Proposition 3

  • Provides $8.9B in state bonds - amounting to $17.3B in total bond cost, interest and fees - for a variety of water projects that would largely benefit industrial agriculture and private water companies.

Previous water bonds were developed in the legislature, vetted through numerous committees providing ample opportunity for public input, and passed by a two-thirds legislative vote before being placed on the ballot and winning voter approval. This measure was developed behind closed doors by private interests who paid between $2.72 - $ 8.38 per signature to place it on the ballot.

Proposition 3 would require taxpayers to fund water infrastructure that benefits private companies, such as industrial scale agricultural businesses.

Funds raised by Prop 3 would be continuously appropriated, bypassing oversight and meaningful financial accountability, project oversight, and avenues for public input.

The lack of oversight means that funds could be used for environmentally harmful projects, such as new dams (even though current dams are not maintained), and limit species and habitat protections.

Prop 3 diverts funds from CA’s cap-and-trade program Greenhouse Gas Reduction Fund to private water companies to reimburse them for the cost of complying with the program.

The proposal incorporates some worthwhile drinking water supply projects, but benefits are outweighed by shifting private agricultural and utility costs to taxpayers and draining state environmental funds. This bond is not the appropriate way to address these needs for multiple reasons, including the burden to taxpayers and the state, the lack of oversight, the questionable feasibility of the projects and the bailout of wealthy companies.

The proposal risks raiding the state’s limited funds for reducing climate pollutants, building affordable housing and transit, and reducing wildfire risk in order to pay the debt service, which would account for over 50% of the CA Natural Resources Agency’s budget. In a downturn, it could encroach on other state funding for social, healthcare and education programs.

Organizations/People Opposing Prop 3: Sierra Club California, Friends of the River, League of Women Voters of California, Save The American River Association, Southern California Watershed Alliance, Speaker Anthony Rendon and the Editorial Boards of The East Bay Times, Mercury News, Orange County Register, Sacramento Bee, San Diego Union-Tribune, San Francisco Chronicle and Santa Cruz Sentinel.

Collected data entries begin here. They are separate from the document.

(* ===== verification/DeobfGadget.v ===== *)
(** Call-based gadgets, jumped-over gaps and wrappers ([classify_get_pc_gadget],
    [classify_jump_gap] and [classify_wrapper] of
    [src/src/deobf_analysis_core.cpp]). *)
From stdpp Require Import base numbers list strings option sets.
From Stdlib Require Import ZArith Lia.
From S2P Require Import Prelude OrderedMap Deobf DeobfFlags DeobfMachine.

(** ** Get-PC gadgets *)

Inductive GetPcMode :=
| PopReturnAddress | ReadReturnAddress | AdjustReturnAddress | DiscardReturnAddress.

#[export] Instance GetPcMode_eq_dec : EqDecision GetPcMode.
Proof. solve_decision. Defined.

Record GetPcCandidate := {
  gp_call : Z;
  gp_gadget : Z;
  gp_pushed_return : Z;
  gp_return_instruction : Z;
  gp_resumed_at : option Z;
  gp_pc_register : Z;
  gp_pc_register_name : string;
  gp_register_value_at_return : option Z;
  gp_delta : Z;
  gp_mode : GetPcMode;
  gp_support : list Z
}.

(** What the first instruction of the gadget fixes: [mode], [pc_register] with its name
    and width, [stack_target_adjusted] and the first [register_known] and [delta]. *)
Record GadgetEntry := {
  ge_mode : GetPcMode;
  ge_register : Z;
  ge_name : string;
  ge_width : Z;
  ge_adjusted : bool;
  ge_known : bool;
  ge_delta : Z
}.

Definition gadget_entry (entry : Instruction) : option GadgetEntry :=
  let takes mode :=
    if in_destination_register entry =? kNoRegister then None
    else Some {| ge_mode := mode; ge_register := in_destination_register entry;
                 ge_name := in_destination_name entry; ge_width := in_value_width entry;
                 ge_adjusted := false; ge_known := true; ge_delta := 0 |} in
  match in_kind entry with
  | Kind_PopRegister => takes PopReturnAddress
  | Kind_ReadStackTop => takes ReadReturnAddress
  | Kind_AddStackTopImmediate =>
      Some {| ge_mode := AdjustReturnAddress; ge_register := kNoRegister; ge_name := "";
              ge_width := 0; ge_adjusted := true; ge_known := false;
              ge_delta := to_i64 (in_immediate entry) |}
  | Kind_AdjustStackPointerImmediate =>
      if to_i64 (in_immediate entry) <=? 0 then None
      else Some {| ge_mode := DiscardReturnAddress; ge_register := kNoRegister; ge_name := "";
                   ge_width := 0; ge_adjusted := false; ge_known := false; ge_delta := 0 |}
  | _ => None
  end.

(** The variables of the loop. *)
Record GadgetScan := {
  ga_pushed : bool;
  ga_pushed_delta : Z;
  ga_known : bool;
  ga_delta : Z;
  ga_support : list Z
}.

(** [register_known] and [delta] after an instruction that names the register as its
    destination; [None] where the code returns. *)
Definition track_register (entry : GadgetEntry) (scan : GadgetScan) (insn : Instruction) :
    option (bool * Z) :=
  if ga_known scan && (in_destination_register insn =? ge_register entry) then
    let known := negb (negb (ge_width entry =? 0) && negb (in_value_width insn =? 0) &&
                       negb (in_value_width insn =? ge_width entry)) in
    let adjust adjustment := (fun delta => (true, delta)) <$> add_delta (ga_delta scan) adjustment in
    match in_kind insn with
    | Kind_AddImmediate =>
        if known then adjust (to_i64 (in_immediate insn)) else Some (false, ga_delta scan)
    | Kind_SubImmediate =>
        if known then
          let value := to_i64 (in_immediate insn) in
          if value =? - 2 ^ 63 then None else adjust (- value)
        else Some (false, ga_delta scan)
    | _ => Some (false, ga_delta scan)
    end
  else Some (ga_known scan, ga_delta scan).

Definition push_tracked (entry : GadgetEntry) (known : bool) (insn : Instruction) : bool :=
  known && (in_source_register insn =? ge_register entry) &&
  ((ge_width entry =? 0) || (in_value_width insn =? 0) || (in_value_width insn =? ge_width entry)).

(** One instruction that is no return; [None] where the code gives up. *)
Definition gadget_step (entry : GadgetEntry) (scan : GadgetScan) (insn : Instruction) :
    option GadgetScan :=
  match in_kind insn with
  | Kind_DirectCall | Kind_IndirectCall | Kind_DirectJump | Kind_IndirectJump
  | Kind_ConditionalBranch | Kind_PushImmediate | Kind_PopRegister | Kind_AddStackTopImmediate
  | Kind_AdjustStackPointerImmediate => None
  | kind =>
      match track_register entry scan insn with
      | None => None
      | Some (known, delta) =>
          match kind with
          | Kind_PushRegister =>
              if push_tracked entry known insn then
                Some {| ga_pushed := true; ga_pushed_delta := delta; ga_known := known;
                        ga_delta := delta; ga_support := ga_support scan |}
              else None
          | _ =>
              Some {| ga_pushed := ga_pushed scan; ga_pushed_delta := ga_pushed_delta scan;
                      ga_known := known; ga_delta := delta; ga_support := ga_support scan |}
          end
      end
  end.

Section Candidate.
Context (call : Instruction) (entry : GadgetEntry).

Definition get_pc_candidate (scan : GadgetScan) (return_instruction : Z)
    (resumed value : option Z) : GetPcCandidate :=
  {| gp_call := in_address call;
     gp_gadget := in_target call;
     gp_pushed_return := Instruction_end call;
     gp_return_instruction := return_instruction;
     gp_resumed_at := resumed;
     gp_pc_register := ge_register entry;
     gp_pc_register_name := ge_name entry;
     gp_register_value_at_return := value;
     gp_delta := ga_delta scan;
     gp_mode := ge_mode entry;
     gp_support := normalize_support (ga_support scan) |}.

(** An address the code computes when it has to: [None] where it returns instead. *)
Definition address_if (needed : bool) (delta : Z) : option (option Z) :=
  if needed then Some <$> add_signed_address (Instruction_end call) delta else Some None.

Definition finish_gadget (scan : GadgetScan) (insn : Instruction) : option GetPcCandidate :=
  match address_if (ge_adjusted entry || ga_pushed scan)
          (if ga_pushed scan then ga_pushed_delta scan else ga_delta scan) with
  | None => None
  | Some resumed =>
      match address_if (ga_known scan) (ga_delta scan) with
      | None => None
      | Some value =>
          if (ge_mode entry == ReadReturnAddress) && negb (ga_pushed scan) then None
          else Some (get_pc_candidate scan (in_address insn) resumed value)
      end
  end.

Definition support_insn (scan : GadgetScan) (insn : Instruction) : GadgetScan :=
  {| ga_pushed := ga_pushed scan; ga_pushed_delta := ga_pushed_delta scan; ga_known := ga_known scan;
     ga_delta := ga_delta scan; ga_support := ga_support scan ++ [in_address insn] |}.

Fixpoint gadget_loop (expected : Z) (insns : list Instruction) (scan : GadgetScan) :
    option GetPcCandidate :=
  match insns with
  | [] =>
      if ge_mode entry == DiscardReturnAddress
      then Some (get_pc_candidate scan kBadAddress None None) else None
  | insn :: rest =>
      if negb (in_address insn =? expected) || in_alternate_predecessor insn then None
      else
        let expected := Instruction_end insn in
        if expected =? kBadAddress then None
        else
          let scan := support_insn scan insn in
          if in_kind insn == Kind_Return then finish_gadget scan insn
          else
            match gadget_step entry scan insn with
            | None => None
            | Some scan => gadget_loop expected rest scan
            end
  end.
End Candidate.

Definition classify_get_pc_gadget (call : Instruction) (gadget : list Instruction)
    (other_callers : bool) (limits : ClassifierLimits) : option GetPcCandidate :=
  match gadget with
  | [] => None
  | first :: _ =>
      if (in_kind call != Kind_DirectCall) || (in_size call =? 0) ||
         (in_target call =? kBadAddress) || other_callers ||
         negb (in_address first =? in_target call) || (gadget_depth limits =? 0) then None
      else
        let pushed_return := Instruction_end call in
        if (pushed_return =? kBadAddress) || (in_target call =? pushed_return) then None
        else if (pushed_return <? in_target call) &&
                (maximum_gap limits <? in_target call - pushed_return) then None
        else
          match gadget_entry first with
          | None => None
          | Some entry =>
              let expected := Instruction_end first in
              if expected =? kBadAddress then None
              else
                let count := Z.min (zlen gadget) ((gadget_depth limits + 1) mod 2 ^ 64) in
                gadget_loop call entry expected (tail (take (Z.to_nat count) gadget))
                  {| ga_pushed := false; ga_pushed_delta := 0; ga_known := ge_known entry;
                     ga_delta := ge_delta entry; ga_support := [in_address call; in_target call] |}
          end
  end.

Organizations Supporting Prop 3: (Yes on 3)[]

Additional Information: (Sierra Club et al)[]

Proposition 6

  • Repeals a recently enacted package of taxes and fees passed by the State legislature, amounting to a loss of $52B over 10 years for highway and local street repairs and maintenance, and improvements to mass transit and other transportation infrastructure.
  • Changes the California constitution to require any future introduction, increase or extension of motor fuel taxes or public highway usage fees to be approved by the voters through a ballot measure.

Transportation experts estimate the state faces at least $130 billion for critically needed transportation repair and replacement projects. Requiring voter approval for all vehicle tax and fee increases or extensions is inefficient and designed to limit the legislature’s ability to raise funding for these critical needs.

The tax and fee package includes funding to support safer bicycling, cleaner buses, and mass transit, thereby reducing greenhouse gases.

The taxes and fees are currently being used to repair or replace more than 500 bridges and overpasses and repair potholes in or repave more than three thousand roads and highways.

These repairs improve safety and save motorists on average several hundred dollars of auto repair costs a year.

The currently enacted gasoline tax increase is the first since 1984.

The passage of Proposition 69 in June prevents the legislature from diverting these funds to other uses.

While they contribute to the taxes, lower income families will benefit substantially because they are more likely to use public transit for commuting and often have older vehicles that are more vulnerable to damage from poorly maintained roads.

Organizations Opposed to Prop 6: Sierra Club, NRDC, EDF, California League of Conservation Voters, the Nature Conservancy, the League of Women Voters, California Bicycle Coalition, California Chamber of Commerce, California NAACP, the Latin Business Association, BART, LA County MTA, California Alliance for Jobs, American Society of Civil Engineers, and California Firefighters, Highway Patrolmen and Engineers.

Organizations Supporting Prop 6: California Republican Party and the National Federation of Independent Businesses.